С другой стороны, нельзя забывать и о действиях местных или насильственно локализованных, точнее – тех из них, кто пытается, и все с большим успехом, подставить свои политические паруса ветрам гнева, дующим из кругов glebae adscripti. Возникающее в результате столкновение нисколько не способствует преодолению раскола, а, наоборот, только углубляет его, уводя политическое воображение в сторону от подлинной причины невзгод, на которые обе стороны жалуются, хотя у них различны основания для жалоб.
141
Фридман насмехается над жаргоном космополитов, всеми этими модными терминами типа «промежуточности», «разъединенности», «трансцедентности» и т. д., которые якобы выражают не только опыт тех, кто уже «обрубил якоря», тех, кто «уже освободился», – но могли бы выразить и опыт тех, кто еще не обрел свободу, если бы не отвратительная и обескураживающая тяга последних к «привязке» и «поискам сути». В этом языке привилегии, включая и связанное с ними специфическое чувство неуверенности, представлены в качестве общей «человеческой природы» или «будущего, ожидающего нас всех». Но, задается вопросом Фридман:
«для кого подобное культурное «переселение» реально?

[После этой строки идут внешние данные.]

Definition tileset_ok (nsubtiles nsubdivs : Z) (ts : list tile_data) : Prop :=
  is_int32 (Z.of_nat (length ts)) /\ is_int32 nsubtiles /\
  is_int32 nsubdivs /\ Forall (tile_data_ok nsubtiles nsubdivs) ts.

(** The blocks of the loader hold what it stores in them: pointers of no
    more than 4 bytes, so that the pointers to the subdivisions of a tile
    fit the block requested for them, a sub-grid whose size is a value of
    [int], and sizes in bytes that are values of [size_t]. *)
Definition tile_sizes_ok (size_max : Z) (t : par_tile) : Prop :=
  sizeof_vec2 * t_npoints t <= size_max /\
  sizeof_vec2 * t_nsubpts t <= size_max.

Definition loader_fits (ptr_size size_max : Z) (nsubtiles nsubdivs : Z)
    (ts : list par_tile) : Prop :=
  0 <= ptr_size <= 4 /\
  nsubtiles * nsubtiles <= INT_MAX /\
  4 * (nsubtiles * nsubtiles) <= size_max /\
  4 * nsubdivs <= size_max /\
  sizeof_tile ptr_size * Z.of_nat (length ts) <= size_max /\
  Forall (tile_sizes_ok size_max) ts.

(** The largest value of [size_t] on a host with 32-bit sizes. *)
Definition SIZE_MAX_32 : Z := 4294967295.

(** The context [par_bluenoise_create] builds from a tileset. *)
Definition fresh_context (garbage : par_bluenoise_context)
    (junk : nat -> par_vec3) (maxpts : Z) (nsubtiles nsubdivs : Z)
    (ts : list par_tile) : par_bluenoise_context :=
  {| points := junk <$> seq 0 (Z.to_nat maxpts);
     tiles := ts;
     global_density := global_density garbage;
     left := left garbage; bottom := bottom garbage;
     right := right garbage; top := top garbage;
     ntiles := Z.of_nat (length ts);
     nsubtiles := nsubtiles; nsubdivs := nsubdivs;
     npoints := npoints garbage;
     maxpoints := maxpts;
     density_width := density_width garbage;
     density_height := density_height garbage;
     density := None;
     mag := mag garbage |}.

(** The reads of the loader alone, without the blocks the values are
    stored to. *)
Definition read_array {A} (read : Z -> outcome (A * Z)) (count : Z) (ptr : Z)
    : outcome (list A * Z) :=
  for_upto count (fun j st =>
    '(v, ptr') ← read (snd st); Ret (fst st ++ [v], ptr')) ([], ptr).

Definition read_tile_flat (buf : list Z) (nsubtiles nsubdivs : Z) (ptr : Z)
    : outcome (par_tile * Z) :=
  '(n, ptr) ← freadi buf ptr;
  '(e, ptr) ← freadi buf ptr;
  '(s, ptr) ← freadi buf ptr;
  '(w, ptr) ← freadi buf ptr;
  '(subdivs, ptr) ←
    read_array (read_array (freadi buf) (nsubtiles * nsubtiles)) nsubdivs ptr;
  '(npoints, ptr) ← freadi buf ptr;
  '(points, ptr) ← read_array (read_vec2 buf) npoints ptr;
  '(nsubpts, ptr) ← freadi buf ptr;
  '(subpts, ptr) ← read_array (read_vec2 buf) nsubpts ptr;
  Ret ({| t_n := n; t_e := e; t_s := s; t_w := w;
          t_npoints := npoints; t_nsubpts := nsubpts;
          t_subdivs := subdivs; t_points := points; t_subpts := subpts |},
       ptr).

Definition read_tileset_flat (buf : list Z)
    : outcome (Z * Z * Z * list par_tile * Z) :=
  '(ntiles, ptr) ← freadi buf 0;
  '(nsubtiles, ptr) ← freadi buf ptr;
  '(nsubdivs, ptr) ← freadi buf ptr;
  '(tiles, ptr) ←
    read_array (read_tile_flat buf nsubtiles nsubdivs) ntiles ptr;
  Ret (ntiles, nsubtiles, nsubdivs, tiles, ptr).

(** A computation with the stores against the reads alone: when it
    returns, the reads return the same; otherwise it is undefined. *)
Definition stores_checked {A} (o o' : outcome A) : Prop :=
  match o with
  | Ret v => o' = Ret v
  | Undefined => True
  | _ => False
  end.

(** At [ptr] the block [buf] goes on with the bytes [l]. *)
Definition at_ptr (buf : list Z) (ptr : Z) (l : list Z) : Prop :=
  exists pre, buf = pre ++ l /\ ptr = Z.of_nat (length pre).

(** A reader [read] decodes the items [enc d] at [ptr] for the data [d] that
    satisfy [ok]. *)
Definition reads {A D} (buf : list Z) (read : Z -> outcome (A * Z))
    (enc : D -> list Z) (dec : D -> A) (ok : D -> Prop) : Prop :=
  forall d ptr l, ok d -> at_ptr buf ptr (enc d ++ l) ->
    exists ptr', read ptr = Ret (dec d, ptr') /\ at_ptr buf ptr' l.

В работе тех, кто преодолевает постколониальные границы, подобное перемещение – удел поэтов, художников, интеллектуалов: они придают ему объективность печатным словом. Но кто читает стихи, и какие еще разновидности идентификации встречаются в нижних слоях общественной действительности?... Одним словом, гибриды и теоретики гибридизации. Гибридизация – это порождение группы, самоопределяющейся и/или определяющей мир в подобных терминах не путем этнографического понимания, а путем самоидентификации... Глобальная, гибридно-культурная, элитарная сфера заполнена людьми, имеющими совершенно иной опыт существования в мире, связанном с международной политикой, наукой, СМИ и искусством».

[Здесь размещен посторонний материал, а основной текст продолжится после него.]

Lemma cookie_file_allow_list_witness :
  ("theme"%string ∉ Login.essentialCookies)
  /\ Auth.GetCookie
       (fst (Login.loadCookiesFromFile (Auth.NewAuthManager "cfg")
                                       (Login.Content MoreSamples.cookieFile) "cookies.txt"))
       "theme" = EmptyString.
Proof.
  assert (Hother : "theme"%string ∉ Login.essentialCookies).
  { unfold Login.essentialCookies. rewrite !not_elem_of_cons.
    repeat split; try discriminate. apply not_elem_of_nil. }
  split; [exact Hother|].
  rewrite (proj1 (cookie_file_allow_list (Auth.NewAuthManager "cfg")
                    (Login.Content MoreSamples.cookieFile) "cookies.txt" "theme" Hother)).
  reflexivity.
Defined.

Lemma cookie_file_error_or_import_witness :
  (exists am',
      Login.loadCookiesFromFile (Auth.NewAuthManager "cfg")
                                (Login.Content MoreSamples.cookieFile) "cookies.txt"
      = (am', None)
      /\ Auth.cookies am' !! "SESSDATA"%string = Some "abc"%string
      /\ Auth.cookies am' !! "theme"%string = None)
  /\ Login.loadCookiesFromFile (Auth.NewAuthManager "cfg")
                               (Login.Content "theme") "cookies.txt"
     = (Auth.NewAuthManager "cfg", Some "no valid cookies found in file"%string).
Proof.
  split.
  - assert (Hentries : omap Login.cookieOfLine
                            (GoStr.Split MoreSamples.cookieFile GoStr.newline)
                       = [("SESSDATA", "abc")]%string) by reflexivity.
    pose proof (cookie_file_error_or_import (Auth.NewAuthManager "cfg")
                  (Login.Content MoreSamples.cookieFile) "cookies.txt") as [_ Hload].
    rewrite Hentries in Hload.
    destruct Hload as (am' & Hload & _ & _ & Hcookies).
    exists am'. split; [exact Hload|]. rewrite !Hcookies. split; reflexivity.
  - exact (proj2 (cookie_file_error_or_import (Auth.NewAuthManager "cfg")
                    (Login.Content "theme") "cookies.txt")).
Defined.

Lemma redirect_cookies_witness :
  Auth.GetCookie
    (fst (Login.parseCookiesFromURL MoreSamples.redirectQuery
                                    (Auth.NewAuthManager "cfg") "https://example/cb"))
    "SESSDATA" = "abc"%string.
Proof.
  destruct (redirect_cookies MoreSamples.redirectQuery (Auth.NewAuthManager "cfg")
              "https://example/cb" _ eq_refl "SESSDATA") as [_ Hget].
  rewrite Hget. rewrite decide_True; [reflexivity|].
  split; [left | discriminate].
Defined.

Lemma poll_ends_on_first_decided_witness :
  Login.pollLoop MoreSamples.redirectQuery MoreSamples.scannedAtThird 5
                 (Auth.NewAuthManager "cfg") "key" 0
  = Login.pollLoop MoreSamples.redirectQuery MoreSamples.scannedAtThird 1
                   (Auth.NewAuthManager "cfg") "key" 2
  /\ Login.pollLoop MoreSamples.redirectQuery MoreSamples.scannedAtThird 2
                    (Auth.NewAuthManager "cfg") "key" 0 = None.
Proof.
  assert (Hwait : forall j : nat, (j < 2)%nat ->
                                  Login.waiting (MoreSamples.scannedAtThird "key" j)).
  { intros j Hj. eexists. split; [reflexivity|]. left. simpl.
    destruct (Nat.ltb_spec j 2); [reflexivity | lia]. }
  assert (Hdecided : ~ Login.waiting (MoreSamples.scannedAtThird "key" 2)).
  { intros (status & Hstatus & Hcode). injection Hstatus as <-.
    simpl in Hcode. destruct Hcode; discriminate. }
  destruct (poll_ends_on_first_decided MoreSamples.redirectQuery MoreSamples.scannedAtThird
              (Auth.NewAuthManager "cfg") "key" 2 5 Hwait Hdecided) as [Hrun _].
  destruct (poll_ends_on_first_decided MoreSamples.redirectQuery MoreSamples.scannedAtThird
              (Auth.NewAuthManager "cfg") "key" 2 2 Hwait Hdecided) as [_ Hout].
  split; [apply Hrun; lia | apply Hout; lia].
Defined.

Lemma login_keeps_cookies_on_error_witness :
  exists am',
    Login.pollLoop MoreSamples.redirectQuery MoreSamples.scannedAtThird 5
                   (Auth.NewAuthManager "cfg") "key" 0 = Some (am', None)
    /\ exists (j : nat) status,
        MoreSamples.scannedAtThird "key" j = Ok status
        /\ Login.QRCodeStatus.DataCode status = 0.
Proof.
  eexists. split; [reflexivity|].
  destruct (login_keeps_cookies_on_error MoreSamples.redirectQuery MoreSamples.scannedAtThird
              5 (Auth.NewAuthManager "cfg") _ "key" 0 None eq_refl)
    as (j & status & get & Hpoll & Hcode & _).
  exists j, status. split; assumption.
Defined.

Lemma season_playlist_witness :
  FindSeasonID MoreSamples.seasonURL = Some "33073"%string
  /\ exists videoInfo,
      parsePlaylistURL MoreSamples.seasons MoreSamples.seasonURL = Ok videoInfo
      /\ VideoInfo.Pages videoInfo = [].
Proof.
  assert (Hid : FindSeasonID MoreSamples.seasonURL = Some "33073"%string)
    by (vm_compute; reflexivity).
  split; [exact Hid|].
  destruct (season_playlist MoreSamples.seasons MoreSamples.seasonURL "33073" "success"
              MoreSamples.seasonData Hid eq_refl)
    as (videoInfo & Hparse & _ & _ & _ & Hpages).
  exists videoInfo. split; assumption.
Defined.

Lemma season_episodes_get_no_streams_witness :
  exists videoInfo,
    parsePlaylistURL MoreSamples.seasons MoreSamples.seasonURL = Ok videoInfo
    /\ Cmd.downloadPlaylist Samples.offline MoreSamples.downloader videoInfo "all"
       = Some (Ok [Cmd.NoStreams (Samples.mkEpisode 201 "ep one" 1) "no pages found for video";
                   Cmd.NoStreams (Samples.mkEpisode 202 "ep two" 2) "no pages found for video"]).
Proof.
  eexists. split; [reflexivity|].
  rewrite (season_episodes_get_no_streams Samples.offline MoreSamples.seasons
             MoreSamples.downloader MoreSamples.seasonURL "all" _ eq_refl).
  reflexivity.
Defined.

Для глобалистов культурная гибридизация, возможно, явление созидательное, освобождающее от пут; но культурное бесправие местных таковым не назовешь; речь здесь идет о понятном, но досадном стремлении первых смешивать эти два явления и тем самым представлять разновидности собственного «ложного сознания» в качестве доказательства интеллектуальной неполноценности последних.
142
Но для этих последних – оставшихся местными скорее по велению судьбы, чем по собственному выбору – дерегуляция, распад общинных структур и насильственная индивидуализация судьбы несут в себе совсем иные беды и требуют совсем иной стратегии. Еще раз процитируем Фридмана:
«Логика, формирующаяся в кварталах, населенных людьми из низших классов, скорее всего, будет носить иной характер, чем логика высокообразованных представителей «индустрии культуры», путешествующих по всему миру... Городское гетто с бедным этнически смешанным населением – это среда, не содействующая быстрому появлению абсолютно новой гибридной идентичности. В периоды глобальной стабильности и/или экспансии проблемы выживания теснее связаны с территорией и созданием безопасного жизненного пространства. Преобладает классовая идентичность, идентичность местного гетто...»

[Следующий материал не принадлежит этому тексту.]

(** * tt-build: the JSON normaliser [optimize_json] of [tt_build/cli.py]

    A shallow embedding of [optimize_json] and of the Python library
    functions it calls ([str.replace], [re.sub] on the one pattern used,
    [json.loads], [json.dumps]), followed by the properties of the
    normaliser.  The archive builder [create_archive] and [main], which
    call it, are embedded as functions from the answers of the operating
    system to the list of the calls they make on it.

    Python text is a sequence of code points: [list N].  The input of the
    model is the decoded content of the file; the [UnicodeDecodeError]
    path of the source (a line that is not UTF-8) is outside the model. *)

From Stdlib Require Import List NArith ZArith Bool Lia Ascii.
From Stdlib Require String.
From Stdlib Require DecimalFacts DecimalN.
Import ListNotations.
Import String.StringSyntax.
Delimit Scope string_scope with string.

Local Open Scope N_scope.

(* ================================================================== *)
(** * Text *)

Definition str := list N.

(** Code points the source names. *)
Definition c_quote : N := 34.      (* the double quote *)
Definition c_backslash : N := 92.
Definition c_slash : N := 47.
Definition c_lbracket : N := 91.
Definition c_rbracket : N := 93.
Definition c_lbrace : N := 123.
Definition c_rbrace : N := 125.
Definition c_comma : N := 44.
Definition c_colon : N := 58.
Definition c_semicolon : N := 59.
Definition c_space : N := 32.
Definition c_tab : N := 9.
Definition c_lf : N := 10.
Definition c_cr : N := 13.
Definition c_bom : N := 65279.     (* U+FEFF *)
Definition c_nbsp : N := 160.      (* U+00A0 *)

(** [txt s] is the text written [s], where an apostrophe in [s] stands for
    the double quote character (no literal of the source holds an
    apostrophe). *)
Fixpoint txt (s : String.string) : str :=
  match s with
  | String.EmptyString => []
  | String.String a r =>
      (if N.eqb (N_of_ascii a) 39 then c_quote else N_of_ascii a) :: txt r
  end.
Arguments txt s%_string.

Fixpoint str_eqb (a b : str) : bool :=
  match a, b with
  | [], [] => true
  | x :: a', y :: b' => N.eqb x y && str_eqb a' b'
  | _, _ => false
  end.

(** [prefix_of p s]: [s.startswith(p)]. *)
Fixpoint prefix_of (p s : str) : bool :=
  match p, s with
  | [], _ => true
  | x :: p', y :: s' => N.eqb x y && prefix_of p' s'
  | _ :: _, [] => false
  end.

(** [contains p s]: [p in s] for texts. *)
Fixpoint contains (p s : str) : bool :=
  prefix_of p s ||
  match s with
  | [] => false
  | _ :: s' => contains p s'
  end.

(** [replace_char old new s]: [s.replace(old, new)] for a one-character
    [old]. *)
Definition replace_char (old : N) (new : str) (s : str) : str :=
  flat_map (fun c => if N.eqb c old then new else [c]) s.

(** [f.readlines()]: the content cut after every line feed, which stays at
    the end of its line. *)
Fixpoint readlines_from (cur : str) (s : str) : list str :=
  match s with
  | [] => match cur with [] => [] | _ => [rev cur] end
  | c :: r =>
      if N.eqb c c_lf then rev (c :: cur) :: readlines_from [] r
      else readlines_from (c :: cur) r
  end.

Definition readlines (s : str) : list str := readlines_from [] s.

Два мира, два представления о мире, две стратегии.
И что парадоксально: эта постсовременная действительность дерегулированного/приватизированного/ потребительского, глобализующегося/локализующегося мира находит лишь бледное, одностороннее и крайне искаженное отражение в постмодернистских произведениях. Гибридизация и поражение «сущности», провозглашаемые в постмодернистских апологиях «глобализующегося» мира, ни в коей мере не передают всю сложность и остроту противоречий, раздирающих этот мир. Постмодернизм – это одно из многих возможных толкований постсовременной реальности – всего лишь выражает кастовый опыт глобалистов – шумной, решительно заявляющей о себе, влиятельной, но относительно узкой группы экстерриториалов» и «глобтроттеров». Он не учи-
143
тывает и не выражает иных разновидностей опыта, которые также являются неотъемлемой частью постсовременного пейзажа.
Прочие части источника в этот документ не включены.